Con el 78.58 % de las mesas escrutadas, Honduras encara una de las elecciones más reñidas de su historia fresco. El recuento parcial coloca a Salvador Nasralladel Partido Demócrata, en primer oficio con 40.36 % (1,015,995 votos), seguido muy de cerca por Nasry Asfura, del Partido Franquista, con 39.55 % (995,627 votos). En un distante tercer puesto aparece Rixi Moncadacandidata del oficialista Expedito, con 19.02 % (478,805 votos). Una diferencia mínima de votos mantiene al país en un compás de demora que ya acumula tensiones políticasdenuncias cruzadas y presión internacional.
La oscuridad electoral se quebró cuando el Consejo Franquista Electoral suspendió la transmisión digital de resultados alegando fallas técnicas. Esa intrepidez, tomada en un país con un dispendioso historial de crisis poselectorales, disparó la desconfianza pública y abrió paso a un conteo manual que podría prolongarse días o incluso semanas.
El ganancia reprimido entre Nasralla y Asfura instaló el temor de que cualquier anuncio final sea impugnado, alimentando el espanto de tensiones como las de 2017.
Pero esta sufragio no ocurre en el malogrado. Honduras arrastra décadas de desigualdadviolencia y desinstitucionalización. Las denuncias de corrupción estructural, el debilidad del sistema sumarial y la migración masiva en dirección a Estados Unidos forman un telón de fondo que vuelve cada sufragio un acto de supervivencia franquista.
A ello se suma el narcotráficoque históricamente permeó estructuras políticas, y el desencanto ciudadano con gobiernos que no han rematado revertir la pobreza crónica.
El clima se enrareció aún más por la política internacional. En pleno conteo, el presidente estadounidense Donald Trump indultó al exmandatario hondureño Juan Orlando Hernández, condenado por narcotráfico en EE. UU. El seña, combinado con el respaldo notorio que Trump ha expresado en dirección a Asfura, fue interpretado por sectores hondureños como una injerencia directa en el proceso.
Observadores y organizaciones de derechos humanos alertaron que la libertad de Hernández —una figura marcada por escándalos y acusaciones de autoritarismo— podría tensar aún más la legalidad del resultado final.
Calles llena de incertidumbre
Mientras tanto, en las calles, reina la incertidumbre. Honduras ya vivió estallidos previos tras elecciones disputadas, y la mínima diferencia entre los dos principales candidatos abre la puerta a impugnacionesmarchas y acusaciones de fraude.

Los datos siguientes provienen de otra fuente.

(* ===== verification/Handler.v ===== *)
(** * The orchestrator: [verify], [home] and the routes

    [verify] (lines 58-141 of [src/app.py]) validates the fields, then,
    inside [try ... finally], saves the five uploads (appending each path
    to [saved_paths]), crops the selfie's face (a 400 without one), scores
    the four candidates in order and answers with the results and
    [final_decision = any(r.get("match") for r in results)]; the
    [finally] removes every path of [saved_paths], swallowing the errors.
    Because the [finally] reads [saved_paths] as it is when the body
    stops, the handler runs on a frame: the world and that list.

    Flask turns what [verify] raises into a 413 ([RequestEntityTooLarge])
    or a 500 (anything else); [home] answers [GET /]; [handle] is Flask's
    dispatch over the two rules.  [Threads.v] cuts the same handler into
    the atomic steps the threaded server interleaves. *)

From S2P Require Import Prelude Builtins Config Runtime Samples Validator Persist Localizer Scorer.
From stdpp Require Import pretty.
From Stdlib Require Import QArith_base.
Close Scope Q_scope.
Local Set Warnings "-clear-no-such-hyp".

(** [any(r.get("match") for r in results)]. *)
Definition final_decision (results : list result_entry) : bool :=
  py_any (map entry_match results).

Definition no_face_in_selfie : response := RespError 400 "No face detected in selfie".

(** The local state of [verify] across its [try]: the world and
    [saved_paths]. *)
Abbreviation frame := (world * list string)%type.

(** [try: os.remove(p) except: pass]. *)
Definition remove_quietly (p : string) : M world unit :=
  try_except (os_remove p) (λ _, mret tt).

(** The [finally] block: [for p in saved_paths: ...]. *)
Definition cleanup : M frame unit :=
  st ← get_st;
  on_fst (for_each st.2 remove_quietly).

Section Handler.
Context `{Pillow} `{Mtcnn} `{DeepFace} `{Werkzeug} `{Uuid}.

(** One iteration of [for k, f in files.items()]:
    [path = save_file(f); saved_paths.append(path)]. *)
Definition save_step (kf : string * upload) : M frame unit :=
  path ← on_fst (save_file kf.2);
  modify_st (λ st, (st.1, st.2 ++ [path])).

Definition save_all (files : list (string * upload)) : M frame unit :=
  for_each files save_step.

(** One iteration of [for i, candidate_path in enumerate(candidate_paths, start=1)]:
    the entry of candidate [i] appended to [results]. *)
Definition candidate_entry (selfie_face : image) (results : list result_entry)
    (ip : nat * string) : M world (list result_entry) :=
  r ← candidate_step selfie_face ip.1 ip.2;
  mret (results ++ [r]).

Definition score_candidates (selfie_face : image) (candidate_paths : list string) :
    M world (list result_entry) :=
  fold_m (candidate_entry selfie_face) (zip (seq 1 (length candidate_paths)) candidate_paths) [].

(** The body of the [try] of [verify]. *)
Definition verify_body (files : list (string * upload)) : M frame response :=
  save_all files;;
  st ← get_st;
  let saved_paths := st.2 in
  selfie_path ← lift_outcome (py_index saved_paths 0);
  let candidate_paths := py_slice saved_paths 1 (Z.of_nat (length saved_paths)) in
  selfie_face ← on_fst (crop_face selfie_path);
  match selfie_face with
  | None => mret no_face_in_selfie
  | Some sf =>
      results ← on_fst (score_candidates sf candidate_paths);
      mret (RespResults results (final_decision results))
  end.

(** [verify()]: the field loop, then [try: body finally: cleanup] run on
    a frame whose [saved_paths] starts empty. *)
Definition verify (req : request) : M world response :=
  match validate req with
  | Raise e => raise e
  | Ret (inl r) => mret r
  | Ret (inr files) => λ w,
      let '(r, (w', _)) := try_finally (verify_body files) cleanup (w, []) in (r, w')
  end.

End Handler.

(** ** The application *)

Definition home_text : string := "Face API running. POST /verify with 5 images (selfie + 4).".

Definition MethodNotAllowed : exn := mkExn "MethodNotAllowed" "405 Method Not Allowed".
Definition NotFound : exn := mkExn "NotFound" "404 Not Found".

(** Flask's handling of an exception leaving a view: an HTTP exception
    is its own response, anything else a 500. *)
Definition flask_response (r : outcome response) : response :=
  match r with
  | Ret resp => resp
  | Raise e =>
      if bool_decide (exn_type e = exn_type RequestEntityTooLarge) then RespHttpError 413 e
      else RespServerError e
  end.

Section App.
Context `{Pillow} `{Mtcnn} `{DeepFace} `{Werkzeug} `{Uuid}.

(** Flask's URL map, built by the two decorators [@app.route("/")] and
    [@app.route("/verify", methods=["POST"])]: the methods each rule
    accepts, with the [HEAD] Flask adds to a [GET] rule and the [OPTIONS]
    it adds to every rule. *)
Definition allowed_methods (path : string) : option (gset string) :=
  if bool_decide (path = "/") then Some {[ "GET"; "HEAD"; "OPTIONS" ]}
  else if bool_decide (path = "/verify") then Some {[ "POST"; "OPTIONS" ]}
  else None.

(** Flask's dispatch of a request: 404 for a path no rule matches, 405
    for a method the rule does not accept, the automatic answer to
    [OPTIONS], and otherwise the view: [home] (whose body a [HEAD] answer
    omits) or [verify], whose escaping exception Flask turns into a
    response. *)
Definition handle (req : request) : M world response := λ w,
  match allowed_methods (req_path req) with
  | None => (Ret (RespHttpError 404 NotFound), w)
  | Some ms =>
      if bool_decide (req_method req ∉ ms) then (Ret (RespHttpError 405 MethodNotAllowed), w)
      else if bool_decide (req_method req = "OPTIONS") then (Ret (RespOptions ms), w)
      else if bool_decide (req_path req = "/") then (Ret (RespText home_text), w)
      else let '(r, w') := verify req w in (Ret (flask_response r), w')
  end.

End App.
(** The function literal passed to [filepath.WalkDir]. *)
Definition walkFn (isFileOnly isDirOnly : bool) (v : visit) (s : walk_state)
    : walk_state * option error :=
  match v with
  | Failure path _ e =>
      if is_access_denied e
      then (print s ("Skipping: " +:+ path +:+ " (Access Denied)"), None)
      else (print s ("Skipping: " +:+ Error e +:+ " (Unhandle Error)"), None)
  | Entry path d =>
      if isFileOnly && IsDir d then (s, None)
      else if isDirOnly && negb (IsDir d) then (s, None)
      else (spawn s path d, None)
  end.

(** [err == nil && matched] *)
Definition accepted (r : bool * option error) : bool :=
  match r with
  | (matched, None) => matched
  | (_, Some _) => false
  end.

(** One step of goroutine [i] of the pool; [None] when there is no such
    goroutine, when it has finished, or when it waits for the lock. *)
Definition step (isCaseSensitive : bool) (i : nat) (p : pool) : option pool :=
  match gs p !! i with
  | None => None
  | Some g =>
      let goto (c : pc) := <[i := mkGo (g_path g) c]> (gs p) in
      match g_pc g with
      | AtStart =>
          let baseName := Base (g_path g) in
          if isCaseSensitive
          then Some (mkPool (v_pattern p) (v_matches p) (v_locked p)
                       (goto (AtMatch baseName)))
          else Some (mkPool (v_pattern p) (v_matches p) (v_locked p)
                       (goto (AtStore (ToLower baseName) (ToLower (v_pattern p)))))
      | AtStore baseName lowered =>
          Some (mkPool lowered (v_matches p) (v_locked p) (goto (AtMatch baseName)))
      | AtMatch baseName =>
          if accepted (Match (v_pattern p) baseName)
          then Some (mkPool (v_pattern p) (v_matches p) (v_locked p) (goto AtLock))
          else Some (mkPool (v_pattern p) (v_matches p) (v_locked p) (goto Finished))
      | AtLock =>
          if v_locked p then None
          else Some (mkPool (v_pattern p) (v_matches p) true (goto AtAppend))
      | AtAppend =>
          Some (mkPool (v_pattern p) (v_matches p ++ [g_path g]) (v_locked p)
                  (goto AtUnlock))
      | AtUnlock =>
          Some (mkPool (v_pattern p) (v_matches p) false (goto Finished))
      | Finished => None
      end
  end.

(** A schedule names the goroutine that takes each step. *)
Fixpoint exec (isCaseSensitive : bool) (sched : list nat) (p : pool) : option pool :=
  match sched with
  | [] => Some p
  | i :: rest =>
      match step isCaseSensitive i p with
      | Some p' => exec isCaseSensitive rest p'
      | None => None
      end
  end.

(** The pool when the walk has started every goroutine and none has run. *)
Definition start (pattern : string) (tasks : list (string * DirEntry)) : pool :=
  mkPool pattern [] false (map (fun t => mkGo (fst t) AtStart) tasks).

(** The number of steps a goroutine takes when run alone from a pool
    whose pattern variable holds [pattern]. *)
Definition steps_alone (isCaseSensitive : bool) (pattern path : string) : nat :=
  if isCaseSensitive
  then (if accepted (Match pattern (Base path)) then 5 else 2)
  else (if accepted (Match (ToLower pattern) (ToLower (Base path))) then 6 else 3).

(** The schedule that runs each goroutine to its end before the next
    one starts, in the order of discovery. *)
Fixpoint in_order (isCaseSensitive : bool) (pattern : string) (i : nat)
    (tasks : list (string * DirEntry)) : list nat :=
  match tasks with
  | [] => []
  | t :: rest =>
      replicate (steps_alone isCaseSensitive pattern (fst t)) i
      ++ in_order isCaseSensitive
           (if isCaseSensitive then pattern else ToLower pattern) (S i) rest
  end.

(** [Search], run under a schedule of its goroutines: the walk, then
    [wg.Wait()], which returns when every goroutine has finished.  [None]
    when the schedule is not one of a complete run. *)
Definition Search_under (sched : list nat) (fs : filesystem)
    (rootDir pattern : string) (isFileOnly isDirOnly isCaseSensitive : bool)
    : option search_result :=
  let '(w, err) := WalkDir Join fs rootDir (walkFn isFileOnly isDirOnly) walk_init in
  match exec isCaseSensitive sched (start pattern (spawned w)) with
  | Some p => if all_done p then Some (mkResult (out w) (v_matches p) err) else None
  | None => None
  end.

(** The body of a goroutine run without interruption: its effect on the
    pattern variable and on [matches]. *)
Definition run_alone (isCaseSensitive : bool) (path : string)
    (st : string * list string) : string * list string :=
  let '(pattern, matches) := st in
  let baseName := Base path in
  let '(baseName, pattern) :=
    if isCaseSensitive then (baseName, pattern)
    else (ToLower baseName, ToLower pattern) in
  if accepted (Match pattern baseName)
  then (pattern, matches ++ [path])
  else (pattern, matches).

(** [Search], its goroutines run one after the other in the order of
    discovery. *)
Definition Search (fs : filesystem) (rootDir pattern : string)
    (isFileOnly isDirOnly isCaseSensitive : bool) : search_result :=
  let '(w, err) := WalkDir Join fs rootDir (walkFn isFileOnly isDirOnly) walk_init in
  let '(_, matches) :=
    fold_left (fun st t => run_alone isCaseSensitive (fst t) st)
              (spawned w) (pattern, []) in
  mkResult (out w) matches err.

(** [main]: the lines printed and the exit code of the process.  A panic
    of [ParseFlags] ends the process with code 2. *)
Definition main (fs : filesystem) (Args : list string) : list string * Z :=
  match Cli.ParseFlags Args with
  | Cli.ParsePanic => ([], 2%Z)
  | Cli.ParseExit help code => (help, code)
  | Cli.ParseError msg =>
      (("Error: " +:+ msg) :: Cli.displayHelp (hd "" Args), 1%Z)
  | Cli.ParseOk opts =>
      let r := Search fs (Cli.directory opts) (Cli.pattern opts)
                 (Cli.isFileOnly opts) (Cli.isDirOnly opts)
                 (Cli.isCaseSensitive opts) in
      match err r with
      | Some e => (printed r ++ ["Error during file search: " +:+ Error e], 0%Z)
      | None =>
          match matches r with
          | [] => (printed r ++ ["No path matches the pattern"], 0%Z)
          | ms => (printed r ++ "Found Paths:" :: ms, 0%Z)
          end
      end
  end.
End Platform.

End Engine.

(** ** A reference instance of the library primitives

    The engine is parametric in the library functions it calls.  To run
    it on concrete trees this module supplies an instance for ASCII
    strings and clean, volume-less Windows paths (the program is
    Windows-only: it names [syscall.ERROR_ACCESS_DENIED]).  Bytes outside
    ASCII are treated as opaque one-byte characters. *)

Module RefPlatform.
Import Fs.

Definition Separator : ascii := "\"%char.

(** [os.IsPathSeparator] on Windows *)
Definition IsPathSeparator (c : ascii) : bool :=
  Ascii.eqb c "\"%char || Ascii.eqb c "/"%char.

Definition lower_ascii (c : ascii) : ascii :=
  let n := nat_of_ascii c in
  if (65 <=? n)%nat && (n <=? 90)%nat then ascii_of_nat (n + 32) else c.

(** [strings.ToLower] on ASCII *)
Fixpoint ToLower (s : string) : string :=
  match s with
  | EmptyString => EmptyString
  | String c rest => String (lower_ascii c) (ToLower rest)
  end.

Fixpoint drop_seps (l : list ascii) : list ascii :=
  match l with
  | c :: rest => if IsPathSeparator c then drop_seps rest else l
  | [] => []
  end.

Fixpoint take_elem (l : list ascii) : list ascii :=
  match l with
  | c :: rest => if IsPathSeparator c then [] else c :: take_elem rest
  | [] => []
  end.

(** [filepath.Base] for a path without a volume name: the empty path
    gives ".", trailing separators are dropped, the last element is
    kept, and a path of separators only gives one separator. *)
Definition Base (path : string) : string :=
  match path with
  | EmptyString => "."
  | _ =>
      let stripped := drop_seps (rev (list_ascii_of_string path)) in
      match rev (take_elem stripped) with
      | [] => String Separator EmptyString
      | last => string_of_list_ascii last
      end
  end.

(** [filepath.Join] of a clean directory path and an entry name. *)
Definition Join (dir name : string) : string :=
  match dir with
  | EmptyString => name
  | _ => dir +:+ String Separator EmptyString +:+ name
  end.

(** The text of a [syscall.Errno]. *)
Definition errno_text (code : Z) : string :=
  if Z.eqb code 5 then "Access is denied."
  else if Z.eqb code 2 then "The system cannot find the file specified."
  else if Z.eqb code 3 then "The system cannot find the path specified."
  else "errno".

(** *** Glob matching, after [filepath.Match] on Windows (where the
    backslash is the separator and not an escape character) *)

Fixpoint skip_stars (pattern : list ascii) : bool * list ascii :=
  match pattern with
  | c :: rest =>
      if Ascii.eqb c "*"%char then (true, snd (skip_stars rest)) else (false, pattern)
  | [] => (false, [])
  end.

Fixpoint scan (inrange : bool) (pattern : list ascii) : list ascii * list ascii :=
  match pattern with
  | [] => ([], [])
  | c :: rest =>
      if Ascii.eqb c "*"%char && negb inrange then ([], pattern)
      else
        let inrange :=
          if Ascii.eqb c "["%char then true
          else if Ascii.eqb c "]"%char then false
          else inrange in
        let '(chunk, rest) := scan inrange rest in
        (c :: chunk, rest)
  end.

(** [scanChunk]: the leading stars, the chunk up to the next star outside
    a class, and the rest of the pattern. *)
Definition scanChunk (pattern : list ascii) : bool * list ascii * list ascii :=
  let '(star, pattern) := skip_stars pattern in
  let '(chunk, rest) := scan false pattern in
  (star, chunk, rest).

(** [getEsc]: one character of a class; [None] is [ErrBadPattern]. *)
Definition getEsc (chunk : list ascii) : option (ascii * list ascii) :=
  match chunk with
  | [] => None
  | c :: nchunk =>
      if Ascii.eqb c "-"%char || Ascii.eqb c "]"%char then None
      else match nchunk with
           | [] => None
           | _ => Some (c, nchunk)
           end
  end.

Definition in_range (lo hi : ascii) (r : nat) : bool :=
  (nat_of_ascii lo <=? r)%nat && (r <=? nat_of_ascii hi)%nat.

La ciudadanía observa un país partido en dos: una concurso fragmentada, un oficialismo débil y un Congreso recién favorito que podría doblar en dirección a la derecha, complicando cualquier intento de reforma estructural.
El resultado final —aún irresoluto— definirá más que un cambio de mando. Podría marcar si Honduras entra en un ciclo de estabilización o si, por el contrario, profundiza la hélice de desconfianza institucionalmigración y violencia que ha caracterizado los últimos primaveras.